> _Work to be completed_
Only lines that contain the word "history" are to be returned from the data below.

(Collected data entries)
== == ==
(* ===== verification/StoreOps.v ===== *)
(** * Store calls as data: histories, the abstract machine, refinement

    A history of calls on one store is a list of [StoreOp]; [run_ops] executes it
    and returns what every call answered.  Calls of concurrent callers are
    serialised by the driver (the mutex in store/memory, one SQL statement or
    one commit in the others), so an interleaving is just such a history.
    [spec_step] is the abstract machine that store.go documents; every store
    that fulfils [StoreLaws] refines it. *)

From S2P Require Import Prelude GoErrors GoStrings Model StoreSpec.

Inductive StoreOp : Type :=
| OpCreate (n : Notification)
| OpGet (tenantID userID id : string)
| OpUpdate (tenantID id : string) (status : DeliveryStatus) (atMS : Z)
| OpQuery (q : Query)
| OpUpsert (d : Device)
| OpList (tenantID userID : string).

Inductive StoreOut : Type :=
| OutCreate (id : string) (r : result error bool)
| OutGet (r : result error Notification)
| OutUpdate (e : option error)
| OutQuery (r : result error (list Notification * string * Z))
| OutUpsert (r : result error Device)
| OutList (r : result error (list Device)).

Definition run_op {W} (S : Store W) (op : StoreOp) : M W StoreOut :=
  match op with
  | OpCreate n => '(n', r) ← CreateNotification S n; mret (OutCreate (nID n') r)
  | OpGet t u id => r ← GetNotification S t u id; mret (OutGet r)
  | OpUpdate t id st ms => e ← UpdateStatus S t id st ms; mret (OutUpdate e)
  | OpQuery q => r ← QueryUserNotifications S q; mret (OutQuery r)
  | OpUpsert d => '(_, r) ← UpsertDevice S d; mret (OutUpsert r)
  | OpList t u => r ← ListDevices S t u; mret (OutList r)
  end.

Fixpoint run_ops {W} (S : Store W) (ops : list StoreOp) : M W (list StoreOut) :=
  match ops with
  | [] => mret []
  | op :: ops => o ← run_op S op; os ← run_ops S ops; mret (o :: os)
  end.

(** Callers leave the id to the store, as the Notifier and the handlers do. *)
Definition plain (op : StoreOp) : Prop :=
  match op with
  | OpCreate n => nID n = ""
  | OpUpsert d => dID d = ""
  | _ => True
  end.

(** The texts of a row and of a device. *)
Definition notification_texts (n : Notification) : list string :=
  [nTenantID n; nUserID n; nNotificationID n; nSubjectRef n; nSubjectType n; nTitle n; nBody n;
   nChannel n; nStatus n].
Definition device_texts (d : Device) : list string :=
  [dTenantID d; dUserID d; dDeviceType d; dToken d].

(** A plain call whose texts a driver can hold ([fits]) and whose id it takes as it
    is written ([legible]). *)
Definition op_fits (fits legible : string -> Prop) (op : StoreOp) : Prop :=
  match op with
  | OpCreate n => nID n = "" /\ Forall fits (notification_texts n)
  | OpGet t u id => fits t /\ fits u /\ legible id
  | OpUpdate t id st _ => fits t /\ fits st /\ legible id
  | OpQuery q => fits (qTenantID q) /\ fits (qUserID q)
  | OpUpsert d => dID d = "" /\ Forall fits (device_texts d)
  | OpList t u => fits t /\ fits u
  end.

Lemma op_fits_plain fits legible op : op_fits fits legible op -> plain op.
Proof. destruct op; cbn; tauto. Qed.

(** ** The abstract machine *)

Record AbsStore := mkAbs {
  abs_rows : gmap string Notification;
  abs_devs : gmap string Device;
}.

Inductive spec_step : AbsStore -> StoreOp * StoreOut -> AbsStore -> Prop :=
| spec_create_new a n id :
    absent key_of (abs_rows a) (key_of n) -> abs_rows a !! id = None -> id <> "" ->
    spec_step a (OpCreate n, OutCreate id (Ok true))
      (mkAbs (<[id := set_nID id n]> (abs_rows a)) (abs_devs a))
| spec_create_dup a n id r :
    abs_rows a !! id = Some r -> key_of r = key_of n ->
    spec_step a (OpCreate n, OutCreate id (Ok false)) a
| spec_get_hit a t u id r :
    abs_rows a !! id = Some r -> owned t u r ->
    spec_step a (OpGet t u id, OutGet (Ok r)) a
| spec_get_miss a t u id :
    (forall r, abs_rows a !! id = Some r -> ~ owned t u r) ->
    spec_step a (OpGet t u id, OutGet (Err ErrNotFound)) a
| spec_update_hit a t id r st ms :
    abs_rows a !! id = Some r -> nTenantID r = t ->
    spec_step a (OpUpdate t id st ms, OutUpdate None)
      (mkAbs (<[id := stamped st ms r]> (abs_rows a)) (abs_devs a))
| spec_update_miss a t id st ms :
    (forall r, abs_rows a !! id = Some r -> nTenantID r <> t) ->
    spec_step a (OpUpdate t id st ms, OutUpdate (Some ErrNotFound)) a
| spec_query a q items cursor unread :
    is_page q (abs_rows a) items cursor unread ->
    spec_step a (OpQuery q, OutQuery (Ok (items, cursor, unread))) a
| spec_upsert_new a d id :
    absent dkey_of (abs_devs a) (dkey_of d) -> abs_devs a !! id = None -> id <> "" ->
    spec_step a (OpUpsert d, OutUpsert (Ok (set_dID id d)))
      (mkAbs (abs_rows a) (<[id := set_dID id d]> (abs_devs a)))
| spec_upsert_hit a d id d0 :
    abs_devs a !! id = Some d0 -> dkey_of d0 = dkey_of d ->
    spec_step a (OpUpsert d, OutUpsert (Ok (rotate d0 d)))
      (mkAbs (abs_rows a) (<[id := rotate d0 d]> (abs_devs a)))
| spec_list a t u out :
    is_device_list t u (abs_devs a) out ->
    spec_step a (OpList t u, OutList (Ok out)) a.

(** The calls that create a given key, and their outcomes. *)
Definition creates_key (k : notifKey) (c : StoreOp * StoreOut) : bool :=
  match c with (OpCreate n, _) => bool_decide (key_of n = k) | _ => false end.

Definition created_true (k : notifKey) (c : StoreOp * StoreOut) : bool :=
  match c with
  | (OpCreate n, OutCreate _ (Ok true)) => bool_decide (key_of n = k)
  | _ => false
  end.

(** ** Refinement *)

Section refine.
Context {W : Type} (S : Store W) {HS : StoreLaws S}.

Definition abs (w : W) : AbsStore := mkAbs (rows w) (devs w).

Lemma abs_eq w w' : rows w' = rows w -> devs w' = devs w -> abs w' = abs w.
Proof. unfold abs. congruence. Qed.

(** The calls that the laws speak of: those that insert a new row or device with an
    id of the store's choosing. *)
Definition inserts_fresh w op : Prop :=
  match op with
  | OpCreate n => absent key_of (rows w) (key_of n) ->
      exists id w', CreateNotification S n w = (w', (set_nID id n, Ok true)) /\
        id <> "" /\ rows w !! id = None /\
        rows w' = <[id := set_nID id n]> (rows w) /\ devs w' = devs w /\ store_inv w'
  | OpUpsert d => absent dkey_of (devs w) (dkey_of d) ->
      exists id w' d', UpsertDevice S d w = (w', (d', Ok (set_dID id d))) /\
        id <> "" /\ devs w !! id = None /\
        devs w' = <[id := set_dID id d]> (devs w) /\ rows w' = rows w /\ store_inv w'
  | _ => True
  end.

Lemma plain_inserts_fresh w op : store_inv w -> plain op -> inserts_fresh w op.
Proof. intros Hi Hp. destruct op; cbn in *; try done; eauto using law_create_new, law_upsert_new. Qed.

Lemma op_refines w op : store_inv w -> inserts_fresh w op ->
  exists w' out, run_op S op w = (w', out) /\ spec_step (abs w) (op, out) (abs w') /\ store_inv w'.
Proof.
  intros Hi Hp. destruct op as [n|t u id|t id st ms|q|d|t u]; cbn [run_op]; unfold_M; simpl in Hp.
  - destruct (absent_dec key_of (rows w) (key_of n)) as [Ha|(id & r & Hr & Hk)].
    + destruct (Hp Ha) as (id & w' & -> & Hne & Hnew & Hr' & Hd' & Hi').
      eexists _, _. split_and!; [done| |done]. unfold abs. rewrite Hr', Hd'.
      by apply (spec_create_new (mkAbs (rows w) (devs w))).
    + destruct (law_create_dup w n id r Hi Hr Hk) as (w' & -> & Hr' & Hd' & Hi').
      eexists _, _. split_and!; [done| |done]. rewrite (abs_eq w w') by done.
      by eapply (spec_create_dup (abs w)).
  - destruct (law_get w t u id Hi) as (w' & -> & Hr' & Hd' & Hi').
    eexists _, _. split_and!; [done| |done]. rewrite (abs_eq w w') by done.
    destruct (rows w !! id) as [r|] eqn:Hr; [case_decide|].
    + by apply (spec_get_hit (abs w)).
    + apply (spec_get_miss (abs w)). simpl. intros r' Hr2. congruence.
    + apply (spec_get_miss (abs w)). simpl. intros r' Hr2. congruence.
  - destruct (decide (nTenantID <$> rows w !! id = Some t)) as [Ht|Ht].
    + destruct (rows w !! id) as [r|] eqn:Hr; [|done]. injection Ht as Ht.
      destruct (law_update_hit w t id r st ms Hi Hr Ht) as (w' & -> & Hr' & Hd' & Hi').
      eexists _, _. split_and!; [done| |done]. unfold abs. rewrite Hr', Hd'.
      by apply (spec_update_hit (mkAbs (rows w) (devs w))).
    + assert (Hm : forall r, rows w !! id = Some r -> nTenantID r <> t)
        by (intros r Hr He; apply Ht; by rewrite Hr, <- He).
      destruct (law_update_miss w t id st ms Hi Hm) as (w' & -> & Hr' & Hd' & Hi').
      eexists _, _. split_and!; [done| |done]. rewrite (abs_eq w w') by done.
      by apply (spec_update_miss (abs w)).
  - destruct (law_query w q Hi) as (w' & items & c & u & -> & Hpg & Hr' & Hd' & Hi').
    eexists _, _. split_and!; [done| |done]. rewrite (abs_eq w w') by done.
    by apply (spec_query (abs w)).
  - destruct (absent_dec dkey_of (devs w) (dkey_of d)) as [Ha|(id & r & Hr & Hk)].
    + destruct (Hp Ha) as (id & w' & d' & -> & Hne & Hnew & Hd' & Hr' & Hi').
      eexists _, _. split_and!; [done| |done]. unfold abs. rewrite Hr', Hd'.
      by apply (spec_upsert_new (mkAbs (rows w) (devs w))).
    + destruct (law_upsert_hit w d id r Hi Hr Hk) as (w' & d' & -> & Hd' & Hr' & Hi').
      eexists _, _. split_and!; [done| |done]. unfold abs. rewrite Hr', Hd'.
      by apply (spec_upsert_hit (mkAbs (rows w) (devs w))).
  - destruct (law_list w t u Hi) as (w' & out & -> & Hl & Hr' & Hd' & Hi').
    eexists _, _. split_and!; [done| |done]. rewrite (abs_eq w w') by done.
    by apply (spec_list (abs w)).
Qed.

Lemma run_op_refines w op : store_inv w -> plain op ->
  exists w' out, run_op S op w = (w', out) /\ spec_step (abs w) (op, out) (abs w') /\ store_inv w'.
Proof. intros Hi Hp. apply op_refines; [done|by apply plain_inserts_fresh]. Qed.

Lemma ops_refine ops : (forall op w, op ∈ ops -> store_inv w -> inserts_fresh w op) -> forall w, store_inv w ->
  exists w' outs, run_ops S ops w = (w', outs) /\ length outs = length ops /\
    steps spec_step (abs w) (zip ops outs) (abs w') /\ store_inv w'.
Proof.
  induction ops as [|op ops IH]; intros Hp w Hi; cbn [run_ops]; unfold_M.
  - exists w, []. split_and!; try done. constructor.
  - destruct (op_refines w op Hi) as (w1 & o & -> & Hs & Hi1); [apply Hp; [by left|done]|].
    destruct (IH ltac:(intros o' w2 Ho; apply Hp; by right) w1 Hi1) as (w2 & os & -> & Hlen & Hss & Hi2).
    exists w2, (o :: os). split_and!; simpl; [done|congruence| |done]. by econstructor.
Qed.

Lemma run_ops_refines ops w : store_inv w -> Forall plain ops ->
  exists w' outs, run_ops S ops w = (w', outs) /\ length outs = length ops /\
    steps spec_step (abs w) (zip ops outs) (abs w') /\ store_inv w'.
Proof.
  intros Hi Hp. apply ops_refine; [|done]. intros op w0 Hop Hi0. apply plain_inserts_fresh; [done|].
  by eapply Forall_forall in Hp.
Qed.
End refine.

(** ** The abstract machine creates a key once *)

Definition abs_ok (a : AbsStore) : Prop := rows_ok nID key_of (abs_rows a).

Lemma spec_step_ok a l a' : abs_ok a -> spec_step a l a' -> abs_ok a'.
Proof.
  unfold abs_ok. intros Hok Hs. inversion Hs; subst; simpl; try done.
  - by apply (rows_ok_insert_new nID key_of (abs_rows a) (set_nID id n)).
  - by eapply rows_ok_insert_same.
Qed.

Lemma stamped_present st ms k (m : gmap string Notification) id r :
  m !! id = Some r -> absent key_of (<[id := stamped st ms r]> m) k <-> absent key_of m k.
Proof.
  intros Hr. split; intros Ha i x Hx Hk.
  - destruct (decide (i = id)) as [->|Hne].
    + apply (Ha id (stamped st ms r)); [by rewrite lookup_insert_eq|]. simplify_eq. done.
    + apply (Ha i x); [by rewrite lookup_insert_ne|done].
  - apply lookup_insert_Some in Hx as [[<- <-]|[_ Hx]]; [by apply (Ha id r)|by apply (Ha i x)].
Qed.

(** Once a key is present it stays, and nobody creates it again. *)
Lemma spec_present_count k a ls a' :
  steps spec_step a ls a' -> ~ absent key_of (abs_rows a) k -> count (created_true k) ls = 0%nat.
Proof.
  induction 1 as [|a [op out] a1 ls a2 Hs _ IH]; intros Hpre; [done|].
  rewrite count_cons. assert (Hpre1 : ~ absent key_of (abs_rows a1) k).
  { inversion Hs; subst; simpl; try done.
    - intros Ha. apply Hpre. intros i x Hx. apply (Ha i). rewrite lookup_insert_ne; congruence.
    - by rewrite stamped_present. }
  rewrite (IH Hpre1). inversion Hs; subst; simpl; try done.
  rewrite bool_decide_eq_false_2; [done|]. by intros <-.
Qed.

Lemma spec_created_count k a ls a' :
  steps spec_step a ls a' -> absent key_of (abs_rows a) k ->
  count (created_true k) ls = if existsb (creates_key k) ls then 1%nat else 0%nat.
Proof.
  induction 1 as [|a [op out] a1 ls a2 Hs Hss IH]; intros Hpre; [done|].
  rewrite count_cons. destruct (creates_key k (op, out)) eqn:Hc; cbn [existsb]; rewrite Hc.
  - destruct op as [n| | | | |]; try done. apply bool_decide_eq_true in Hc as <-.
    inversion Hs; subst; [|exfalso; by eapply Hpre].
    cbn [created_true]. rewrite bool_decide_eq_true_2 by done.
    rewrite (spec_present_count _ _ _ _ Hss); [done|]. simpl. intros Ha.
    by apply (Ha id (set_nID id n)); [rewrite lookup_insert_eq|].
  - assert (Hpre1 : absent key_of (abs_rows a1) k).
    { inversion Hs; subst; simpl; try done.
      - intros i x Hx. apply lookup_insert_Some in Hx as [[<- <-]|[_ Hx]]; [|by eapply Hpre].
        apply bool_decide_eq_false in Hc. done.
      - by rewrite stamped_present. }
    rewrite (IH Hpre1). replace (created_true k (op, out)) with false; [done|].
    inversion Hs; subst; simpl in *; try done.
Qed.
== == ==
> _Output for this exercise_
    A history of calls on one store is a list of [StoreOp]; [run_ops] executes it
    one commit in the others), so an interleaving is just such a history.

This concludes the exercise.